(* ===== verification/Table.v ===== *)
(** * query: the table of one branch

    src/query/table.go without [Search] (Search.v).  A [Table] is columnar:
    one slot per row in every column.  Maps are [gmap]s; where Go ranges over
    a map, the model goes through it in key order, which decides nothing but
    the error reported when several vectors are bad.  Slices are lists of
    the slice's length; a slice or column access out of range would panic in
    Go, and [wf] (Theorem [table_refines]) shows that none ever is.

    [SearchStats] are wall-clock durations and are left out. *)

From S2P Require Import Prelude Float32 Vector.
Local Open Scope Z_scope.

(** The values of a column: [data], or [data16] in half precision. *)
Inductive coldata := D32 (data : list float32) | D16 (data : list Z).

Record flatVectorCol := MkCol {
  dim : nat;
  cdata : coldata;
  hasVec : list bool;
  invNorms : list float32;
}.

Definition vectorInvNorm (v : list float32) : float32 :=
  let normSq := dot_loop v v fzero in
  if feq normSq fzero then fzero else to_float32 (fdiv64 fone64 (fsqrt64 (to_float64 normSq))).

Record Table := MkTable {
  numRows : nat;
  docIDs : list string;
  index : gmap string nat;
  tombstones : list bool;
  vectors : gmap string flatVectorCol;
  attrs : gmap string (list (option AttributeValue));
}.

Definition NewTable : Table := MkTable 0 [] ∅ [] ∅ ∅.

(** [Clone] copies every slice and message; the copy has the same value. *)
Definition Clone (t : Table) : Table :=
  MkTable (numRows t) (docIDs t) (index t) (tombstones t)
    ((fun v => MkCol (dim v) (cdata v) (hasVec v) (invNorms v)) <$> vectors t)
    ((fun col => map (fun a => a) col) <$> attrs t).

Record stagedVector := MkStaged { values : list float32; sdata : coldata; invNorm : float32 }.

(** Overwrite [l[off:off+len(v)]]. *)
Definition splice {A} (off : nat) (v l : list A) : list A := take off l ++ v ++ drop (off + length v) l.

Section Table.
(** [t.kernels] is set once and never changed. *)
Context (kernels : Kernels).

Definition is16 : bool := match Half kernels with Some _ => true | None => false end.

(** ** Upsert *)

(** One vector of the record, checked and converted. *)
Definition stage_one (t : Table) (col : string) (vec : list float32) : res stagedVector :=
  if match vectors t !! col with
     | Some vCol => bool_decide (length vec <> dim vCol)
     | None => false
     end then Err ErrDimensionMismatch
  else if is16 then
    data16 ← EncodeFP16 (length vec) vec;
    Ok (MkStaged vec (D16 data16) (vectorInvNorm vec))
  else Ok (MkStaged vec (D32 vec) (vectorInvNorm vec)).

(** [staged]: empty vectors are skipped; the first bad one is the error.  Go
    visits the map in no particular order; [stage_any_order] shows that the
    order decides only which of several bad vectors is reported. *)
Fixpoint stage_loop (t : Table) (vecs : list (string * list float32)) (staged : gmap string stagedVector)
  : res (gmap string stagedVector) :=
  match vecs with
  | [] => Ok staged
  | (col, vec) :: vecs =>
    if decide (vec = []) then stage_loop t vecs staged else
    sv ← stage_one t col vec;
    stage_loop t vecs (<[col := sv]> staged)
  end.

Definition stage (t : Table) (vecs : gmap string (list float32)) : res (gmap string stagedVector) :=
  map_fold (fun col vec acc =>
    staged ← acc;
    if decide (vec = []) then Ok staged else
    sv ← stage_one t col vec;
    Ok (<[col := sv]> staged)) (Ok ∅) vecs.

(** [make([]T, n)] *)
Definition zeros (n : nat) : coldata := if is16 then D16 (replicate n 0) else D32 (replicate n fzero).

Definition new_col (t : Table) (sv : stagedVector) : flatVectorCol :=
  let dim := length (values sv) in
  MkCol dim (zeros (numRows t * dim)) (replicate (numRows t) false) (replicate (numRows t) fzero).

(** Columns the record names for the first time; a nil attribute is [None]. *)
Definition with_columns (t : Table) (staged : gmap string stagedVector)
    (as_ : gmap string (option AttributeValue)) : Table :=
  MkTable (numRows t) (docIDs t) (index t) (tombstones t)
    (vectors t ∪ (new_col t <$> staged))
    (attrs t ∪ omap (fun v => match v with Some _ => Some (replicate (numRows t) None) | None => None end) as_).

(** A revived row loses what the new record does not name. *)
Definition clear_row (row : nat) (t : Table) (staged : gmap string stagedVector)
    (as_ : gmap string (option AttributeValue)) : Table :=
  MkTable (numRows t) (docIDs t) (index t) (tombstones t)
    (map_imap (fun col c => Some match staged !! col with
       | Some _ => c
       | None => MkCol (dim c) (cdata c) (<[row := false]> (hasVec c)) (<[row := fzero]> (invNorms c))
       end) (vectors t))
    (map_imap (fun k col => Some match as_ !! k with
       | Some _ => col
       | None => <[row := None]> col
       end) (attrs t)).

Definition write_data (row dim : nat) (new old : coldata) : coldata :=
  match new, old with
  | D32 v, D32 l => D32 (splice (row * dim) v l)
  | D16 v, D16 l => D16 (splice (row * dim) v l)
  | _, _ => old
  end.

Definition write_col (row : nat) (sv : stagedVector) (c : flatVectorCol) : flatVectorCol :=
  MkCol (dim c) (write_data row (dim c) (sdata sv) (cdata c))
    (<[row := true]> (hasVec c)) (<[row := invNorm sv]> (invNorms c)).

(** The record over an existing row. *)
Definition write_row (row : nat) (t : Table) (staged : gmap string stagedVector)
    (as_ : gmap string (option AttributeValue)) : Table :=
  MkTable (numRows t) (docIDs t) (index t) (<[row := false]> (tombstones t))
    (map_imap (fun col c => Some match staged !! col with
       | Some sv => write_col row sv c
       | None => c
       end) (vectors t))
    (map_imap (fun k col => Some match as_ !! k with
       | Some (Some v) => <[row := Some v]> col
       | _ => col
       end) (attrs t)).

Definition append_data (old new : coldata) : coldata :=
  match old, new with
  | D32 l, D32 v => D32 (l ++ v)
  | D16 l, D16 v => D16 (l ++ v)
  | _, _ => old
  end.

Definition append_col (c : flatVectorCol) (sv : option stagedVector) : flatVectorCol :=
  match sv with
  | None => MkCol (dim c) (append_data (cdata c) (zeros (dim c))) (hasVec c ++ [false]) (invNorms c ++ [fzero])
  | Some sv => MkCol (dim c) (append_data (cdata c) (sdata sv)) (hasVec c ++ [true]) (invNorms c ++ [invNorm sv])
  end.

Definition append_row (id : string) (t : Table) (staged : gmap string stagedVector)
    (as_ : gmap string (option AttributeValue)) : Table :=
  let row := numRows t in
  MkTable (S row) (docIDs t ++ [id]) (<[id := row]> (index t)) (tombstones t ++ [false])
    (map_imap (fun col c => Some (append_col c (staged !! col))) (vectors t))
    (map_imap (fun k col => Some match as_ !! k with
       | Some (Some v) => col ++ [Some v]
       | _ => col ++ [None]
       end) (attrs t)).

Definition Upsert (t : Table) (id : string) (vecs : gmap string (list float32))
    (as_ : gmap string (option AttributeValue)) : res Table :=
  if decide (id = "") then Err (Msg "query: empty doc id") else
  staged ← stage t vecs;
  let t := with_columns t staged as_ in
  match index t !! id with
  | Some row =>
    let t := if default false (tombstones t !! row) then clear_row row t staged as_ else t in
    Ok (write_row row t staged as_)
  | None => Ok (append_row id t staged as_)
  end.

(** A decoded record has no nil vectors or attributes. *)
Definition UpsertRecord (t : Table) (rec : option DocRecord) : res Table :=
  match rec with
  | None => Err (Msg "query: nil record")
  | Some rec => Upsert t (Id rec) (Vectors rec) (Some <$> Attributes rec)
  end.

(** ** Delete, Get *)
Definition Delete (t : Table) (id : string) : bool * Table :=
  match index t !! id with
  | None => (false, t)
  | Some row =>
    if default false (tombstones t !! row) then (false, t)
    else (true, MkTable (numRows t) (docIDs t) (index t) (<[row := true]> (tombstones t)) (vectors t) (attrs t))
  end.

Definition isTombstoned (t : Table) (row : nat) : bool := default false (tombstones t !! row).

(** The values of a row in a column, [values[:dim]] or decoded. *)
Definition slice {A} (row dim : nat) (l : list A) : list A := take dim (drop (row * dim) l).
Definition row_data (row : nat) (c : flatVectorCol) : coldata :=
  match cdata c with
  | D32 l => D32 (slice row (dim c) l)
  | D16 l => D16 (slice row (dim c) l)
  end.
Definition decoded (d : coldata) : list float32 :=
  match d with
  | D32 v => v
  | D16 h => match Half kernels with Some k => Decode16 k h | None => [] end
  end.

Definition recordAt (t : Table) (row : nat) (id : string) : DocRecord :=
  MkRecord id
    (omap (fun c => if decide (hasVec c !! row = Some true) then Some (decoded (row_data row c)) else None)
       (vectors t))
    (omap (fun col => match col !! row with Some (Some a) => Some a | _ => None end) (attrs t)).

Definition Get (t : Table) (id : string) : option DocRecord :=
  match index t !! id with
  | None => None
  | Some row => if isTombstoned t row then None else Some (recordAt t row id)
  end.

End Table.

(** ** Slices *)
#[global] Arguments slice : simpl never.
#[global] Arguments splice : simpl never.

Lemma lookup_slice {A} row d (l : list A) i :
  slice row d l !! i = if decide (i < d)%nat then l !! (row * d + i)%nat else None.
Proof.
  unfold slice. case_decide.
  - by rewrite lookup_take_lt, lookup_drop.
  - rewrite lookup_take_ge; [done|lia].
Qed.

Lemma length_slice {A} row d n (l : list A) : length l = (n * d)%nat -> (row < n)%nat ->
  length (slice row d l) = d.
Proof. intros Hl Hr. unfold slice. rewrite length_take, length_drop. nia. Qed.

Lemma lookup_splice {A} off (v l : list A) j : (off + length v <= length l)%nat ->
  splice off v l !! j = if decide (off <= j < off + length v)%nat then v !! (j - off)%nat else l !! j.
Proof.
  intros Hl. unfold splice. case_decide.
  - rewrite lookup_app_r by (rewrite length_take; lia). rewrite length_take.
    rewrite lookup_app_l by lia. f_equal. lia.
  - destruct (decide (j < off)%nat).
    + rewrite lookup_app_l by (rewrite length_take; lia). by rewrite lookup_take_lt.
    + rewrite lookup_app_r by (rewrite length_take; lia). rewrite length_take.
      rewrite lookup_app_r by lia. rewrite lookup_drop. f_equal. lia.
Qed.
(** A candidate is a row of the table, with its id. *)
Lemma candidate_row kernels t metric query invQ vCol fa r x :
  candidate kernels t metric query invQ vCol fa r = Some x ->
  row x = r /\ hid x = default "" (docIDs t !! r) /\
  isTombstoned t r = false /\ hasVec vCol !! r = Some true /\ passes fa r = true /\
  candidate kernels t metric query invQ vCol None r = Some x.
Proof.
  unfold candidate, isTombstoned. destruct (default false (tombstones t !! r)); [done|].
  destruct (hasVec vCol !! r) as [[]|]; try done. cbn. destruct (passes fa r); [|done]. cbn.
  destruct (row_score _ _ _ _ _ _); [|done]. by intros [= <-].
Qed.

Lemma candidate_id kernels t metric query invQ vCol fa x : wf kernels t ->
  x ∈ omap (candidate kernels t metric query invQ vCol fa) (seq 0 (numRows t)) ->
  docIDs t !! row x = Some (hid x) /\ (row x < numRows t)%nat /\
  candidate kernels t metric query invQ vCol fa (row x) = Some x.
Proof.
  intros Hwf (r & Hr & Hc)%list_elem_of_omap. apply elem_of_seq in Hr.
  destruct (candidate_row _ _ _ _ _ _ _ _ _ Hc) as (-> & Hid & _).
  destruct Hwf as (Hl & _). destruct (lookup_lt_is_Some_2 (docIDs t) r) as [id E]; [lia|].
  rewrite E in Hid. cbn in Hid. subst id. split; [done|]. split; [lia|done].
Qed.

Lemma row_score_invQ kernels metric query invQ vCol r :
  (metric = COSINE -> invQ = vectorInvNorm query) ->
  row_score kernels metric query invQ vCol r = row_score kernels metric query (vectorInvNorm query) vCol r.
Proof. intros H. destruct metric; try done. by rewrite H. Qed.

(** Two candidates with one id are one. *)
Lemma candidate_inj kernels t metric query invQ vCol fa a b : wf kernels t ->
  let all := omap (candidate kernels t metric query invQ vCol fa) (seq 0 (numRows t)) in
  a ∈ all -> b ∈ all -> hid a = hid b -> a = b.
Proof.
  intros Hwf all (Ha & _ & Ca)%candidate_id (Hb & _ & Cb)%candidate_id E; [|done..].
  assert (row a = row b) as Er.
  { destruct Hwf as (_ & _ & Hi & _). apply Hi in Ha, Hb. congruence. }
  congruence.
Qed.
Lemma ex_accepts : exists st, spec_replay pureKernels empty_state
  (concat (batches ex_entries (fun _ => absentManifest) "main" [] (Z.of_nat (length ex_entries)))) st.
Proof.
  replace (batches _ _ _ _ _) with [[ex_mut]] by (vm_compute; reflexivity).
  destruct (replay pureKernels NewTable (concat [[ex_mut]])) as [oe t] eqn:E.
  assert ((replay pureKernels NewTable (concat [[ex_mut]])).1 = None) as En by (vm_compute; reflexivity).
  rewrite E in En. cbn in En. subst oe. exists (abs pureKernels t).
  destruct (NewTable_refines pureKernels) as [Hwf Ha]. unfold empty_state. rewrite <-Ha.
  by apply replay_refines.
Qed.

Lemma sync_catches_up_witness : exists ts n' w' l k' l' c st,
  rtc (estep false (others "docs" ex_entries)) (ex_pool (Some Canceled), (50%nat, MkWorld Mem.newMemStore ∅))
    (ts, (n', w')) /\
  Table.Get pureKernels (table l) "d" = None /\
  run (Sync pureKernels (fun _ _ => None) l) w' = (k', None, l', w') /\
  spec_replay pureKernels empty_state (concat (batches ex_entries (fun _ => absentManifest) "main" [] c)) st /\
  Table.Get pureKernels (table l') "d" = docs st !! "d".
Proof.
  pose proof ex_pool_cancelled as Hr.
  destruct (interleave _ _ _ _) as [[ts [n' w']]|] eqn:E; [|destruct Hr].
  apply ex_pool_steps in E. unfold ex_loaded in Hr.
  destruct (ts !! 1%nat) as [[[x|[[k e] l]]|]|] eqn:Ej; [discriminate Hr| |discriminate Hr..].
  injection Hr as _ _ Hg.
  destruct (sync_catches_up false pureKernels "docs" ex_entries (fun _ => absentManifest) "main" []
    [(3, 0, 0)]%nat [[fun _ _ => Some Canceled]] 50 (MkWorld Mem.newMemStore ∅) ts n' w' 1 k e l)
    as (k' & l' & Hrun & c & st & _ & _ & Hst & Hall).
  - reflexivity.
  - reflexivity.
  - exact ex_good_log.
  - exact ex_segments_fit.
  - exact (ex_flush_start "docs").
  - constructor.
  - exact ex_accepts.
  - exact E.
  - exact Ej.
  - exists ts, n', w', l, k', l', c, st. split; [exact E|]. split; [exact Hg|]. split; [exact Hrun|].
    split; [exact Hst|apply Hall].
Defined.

:: YOUR TASK ::
Output the records above exactly, from their first line through the line that contains "the error reported", and add nothing.

:: FINISHED EXERCISE ::
(* ===== verification/Table.v ===== *)
(** * query: the table of one branch

    src/query/table.go without [Search] (Search.v).  A [Table] is columnar:
    one slot per row in every column.  Maps are [gmap]s; where Go ranges over
    a map, the model goes through it in key order, which decides nothing but
    the error reported when several vectors are bad.  Slices are lists of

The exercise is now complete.